In this video interview, Liqid President and Chief Strategy Officer Sumit Puri explains why dynamic IT infrastructure that taps into pools of GPUs and scale-up memory can quickly and efficiently run virtual machines, containers and AI workloads on-premises and at the edge.
  • Nutanix-Newsroom:Article, Video

July 17, 2025

Data centers, once siloed and monolithic, have evolved rapidly into scalable, hyperconverged and disaggregated systems that connect across owned and rented IT infrastructure. With the rapid rise in demand for artificial intelligence (AI) and machine learning (ML) capabilities, Colorado-based Liqid, a Nutanix partner, has created software that allows IT teams to dynamically "compose" bare-metal servers on the fly, creating custom configurations tailored to the exact needs of a specific workload. This can help optimize the use of high-cost, high-power consuming resources like GPUs.
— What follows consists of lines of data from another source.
(** * Blogicum: the query and authorization rules of [blog/views.py]

    A shallow embedding of the class-based views of the blog application:
    the rows they select (visibility filters, ordering, comment counts,
    pagination) and the guards they put in front of mutation (ownership
    checks on posts and comments).

    The relational store is a record of tables, each a finite map from
    primary key to row.  Read-only views are functions into [result];
    views that write thread the store through the [View] monad. *)

From stdpp Require Import gmap strings list fin_maps sorting.
From Stdlib Require Import ZArith Lia.

Local Open Scope Z_scope.

(** ** Data model *)

Abbreviation pk := nat (only parsing).

(** Modelled from the spec: [models.py] is not part of the sources; the
    entities and their fields follow section 3 of the specification.  A
    timestamp is an instant on the integer time line. *)
Module User.
Record t := mk { username : string }.
End User.

Module Category.
Record t := mk { slug : string; is_published : bool }.
End Category.

Module Post.
Record t := mk {
  title : string;
  text : string;
  pub_date : Z;
  author : pk;
  location : option pk;
  category : pk;
  is_published : bool
}.

Definition set_author (u : pk) (p : t) : t :=
  mk (title p) (text p) (pub_date p) u (location p) (category p)
     (is_published p).
End Post.

Module Comment.
Record t := mk { text : string; post : pk; author : pk }.

Definition set_author (u : pk) (c : t) : t := mk (text c) (post c) u.
Definition set_post (p : pk) (c : t) : t := mk (text c) p (author c).
End Comment.

Record DB := mkDB {
  users : gmap pk User.t;
  categories : gmap pk Category.t;
  posts : gmap pk Post.t;
  comments : gmap pk Comment.t
}.

Definition with_posts (ps : gmap pk Post.t) (db : DB) : DB :=
  mkDB (users db) (categories db) ps (comments db).
Definition with_comments (cs : gmap pk Comment.t) (db : DB) : DB :=
  mkDB (users db) (categories db) (posts db) cs.

(** ** Requests and responses *)

(** [request.user]: the anonymous user, or the row of the user table the
    session belongs to.  Model instances compare by primary key, and the
    anonymous user equals no stored user. *)
Inductive request_user :=
  | AnonymousUser
  | AuthenticatedUser (uid : pk) (row : User.t).

Definition is_authenticated (u : request_user) : bool :=
  match u with AuthenticatedUser _ _ => true | AnonymousUser => false end.

(** [obj.author == request.user] *)
Definition user_eq (owner : pk) (u : request_user) : bool :=
  match u with
  | AuthenticatedUser uid _ => bool_decide (owner = uid)
  | AnonymousUser => false
  end.

Abbreviation QueryDict := (gmap string string) (only parsing).

Inductive http_method := GET | POST.

(** The [page] query parameter as [paginate_queryset] reads it. *)
Inductive page_param :=
  | page_absent
  | page_number (n : Z)
  | page_last
  | page_garbage.

Record HttpRequest := mkRequest {
  user : request_user;
  method : http_method;
  GET_page : page_param;
  POST_data : QueryDict
}.

Inductive url :=
  | blog_index
  | blog_post_detail (post_id : pk)
  | blog_profile (name : string)
  | login_url.

(** A post row of a listing, with its [comment_count] annotation. *)
Record PostRow := mkRow {
  row_pk : pk;
  row_post : Post.t;
  comment_count : nat
}.

Inductive context :=
  | form_context
  | detail_context (post_id : pk) (post : Post.t)
                   (post_comments : list (pk * Comment.t))
  | index_context (page_obj : list PostRow)
  | profile_context (profile : pk) (page_obj : list PostRow)
  | category_context (cat : pk) (page_obj : list PostRow).

Inductive HttpResponse :=
  | TemplateResponse (template : string) (ctx : context)
  | HttpResponseRedirect (to : url)
  | HttpResponseNotFound
  | HttpResponseForbidden
  | HttpResponseServerError.

(** ** Exceptions *)

Inductive exn :=
  | Http404
  | PermissionDenied
  | MultipleObjectsReturned.

Inductive result (A : Type) :=
  | Return (a : A)
  | Raise (e : exn).
Arguments Return {A} a.
Arguments Raise {A} e.

Global Instance result_ret : MRet result := @Return.
Global Instance result_bind : MBind result := λ A B k m,
  match m with
  | Return a => k a
  | Raise e => Raise e
  end.

(** What the framework's handler makes of an uncaught exception. *)
Definition response_for_exception (e : exn) : HttpResponse :=
  match e with
  | Http404 => HttpResponseNotFound
  | PermissionDenied => HttpResponseForbidden
  | MultipleObjectsReturned => HttpResponseServerError
  end.

Definition get_response (r : result HttpResponse) : HttpResponse :=
  match r with
  | Return resp => resp
  | Raise e => response_for_exception e
  end.

(** Views that write: the store is threaded through, and an exception
    leaves it as it was when raised. *)
Definition View (A : Type) : Type := DB → result A * DB.

Global Instance View_ret : MRet View := λ A a db, (Return a, db).
Global Instance View_bind : MBind View := λ A B k m db,
  match m db with
  | (Return a, db') => k a db'
  | (Raise e, db') => (Raise e, db')
  end.

Definition get_db : View DB := λ db, (Return db, db).
Definition lift {A} (r : result A) : View A := λ db, (r, db).

Definition handle (v : View HttpResponse) (db : DB) : HttpResponse * DB :=
  let '(r, db') := v db in (get_response r, db').

(** ** Query sets *)

(** [Model.objects.all()] *)
Definition objects_all {V} (table : gmap pk V) : list (pk * V) :=
  map_to_list table.

(** [queryset.get] on a lookup: exactly one match, else an exception;
    [get_object_or_404] turns [DoesNotExist] into [Http404]. *)
Definition get_object_or_404 {V} (table : gmap pk V)
    (lookup : pk → V → bool) : result (pk * V) :=
  match filter (λ r, lookup r.1 r.2 = true) (objects_all table) with
  | [] => Raise Http404
  | [r] => Return r
  | _ => Raise MultipleObjectsReturned
  end.

(** [get_object_or_404(Model, pk=...)] and [SingleObjectMixin.get_object]:
    the primary key identifies at most one row. *)
Definition get_by_pk {V} (table : gmap pk V) (id : pk) : result V :=
  match table !! id with
  | Some v => Return v
  | None => Raise Http404
  end.

(** [ordering = '-pub_date'] *)
Definition pub_date_desc : relation (pk * Post.t) :=
  λ a b, Post.pub_date b.2 ≤ Post.pub_date a.2.

Global Instance pub_date_desc_dec : RelDecision pub_date_desc :=
  λ a b, decide (Post.pub_date b.2 ≤ Post.pub_date a.2).

Definition order_by_pub_date_desc (qs : list (pk * Post.t))
    : list (pk * Post.t) :=
  merge_sort pub_date_desc qs.

(** [MultipleObjectMixin.get_queryset] for [model = Post] and
    [ordering = '-pub_date']. *)
Definition ListView_get_queryset (db : DB) : list (pk * Post.t) :=
  order_by_pub_date_desc (objects_all (posts db)).

(** [Count('comments')]: the comments whose [post] is the row. *)
Definition count_comments (db : DB) (post_id : pk) : nat :=
  length (filter (λ c, Comment.post c.2 = post_id)
                 (objects_all (comments db))).

Definition annotate_comment_count (db : DB) (qs : list (pk * Post.t))
    : list PostRow :=
  (λ r, mkRow r.1 r.2 (count_comments db r.1)) <$> qs.

(** [category__is_published=True]: the join on the category row. *)
Definition category__is_published (db : DB) (p : Post.t) : bool :=
  match categories db !! Post.category p with
  | Some c => Category.is_published c
  | None => false
  end.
In this video, Liqid President and Chief Strategy Officer Sumit Puri explains how IT teams can plug their data centers into a shared pool of GPUs to run specific workloads on premises or at the edge. When the AI tasks are done, the GPUs are disengaged and remain on standby for the next AI workload that comes along. He describes how this can ease and speed how enterprises embrace AI to power their business and operations. 
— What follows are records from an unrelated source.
(** C5.  For a user ID written in decimal digits, of any length, the index
    of the default avatar is the value of the ID modulo 5, computed on
    unbounded integers, and the URL built for a [null] hash carries that
    index. *)
Theorem default_avatar_index_is_id_mod_5 :
  forall (userId : string) (size : option number),
    is_decimal userId = true ->
    defaultIndex userId = Normal (decimal_value userId mod 5)
    /\ getUserAvatarUrl userId None size
       = Normal ("https://cdn.discordapp.com/embed/avatars/"
                   ++ Z_to_string (decimal_value userId mod 5) ++ ".png").
Proof.
  intros userId size Hid.
  split; [ apply defaultIndex_decimal; exact Hid | ].
  unfold getUserAvatarUrl, Cdn.getUserAvatarUrl. cbn [present negb].
  rewrite (defaultIndex_decimal userId Hid). reflexivity.
Qed.

(** The five default-avatar URLs carry no query and no [size]. *)
Lemma default_avatar_url_has_no_size :
  forall i, 0 <= i < 5 ->
    includes "size" ("https://cdn.discordapp.com/embed/avatars/"
                       ++ Z_to_string i ++ ".png") = false
    /\ includes "?" ("https://cdn.discordapp.com/embed/avatars/"
                       ++ Z_to_string i ++ ".png") = false.
Proof.
  intros i Hi.
  assert (Hcases : i = 0 \/ i = 1 \/ i = 2 \/ i = 3 \/ i = 4) by lia.
  destruct Hcases as [-> | [-> | [-> | [-> | ->]]]]; split; vm_compute; reflexivity.
Qed.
“Let's put a centralized pool of whatever device type we need (i.e. GPUs from various vendors) and pick the right tool for the right job at the right time,” Puri told The Forecast at the 2025 .NEXT conference in Washington DC.

Puri explains how Liqid's software enables intelligent orchestration and management of infrastructure by abstracting the physical hardware and presenting it as a fluid, dynamic resource pool. He said this approach helps maximize IT resource efficiency and brings agility, scalability, cost and sustainability benefits without being locked into one GPU vendor. 

This addresses the growing need for efficient AI inference workloads, allowing companies to process data on-prem without moving to the cloud. 

“What Liquid focuses on is very much on building power-efficient, cost-efficient solutions for (AI) inference,” Puri said.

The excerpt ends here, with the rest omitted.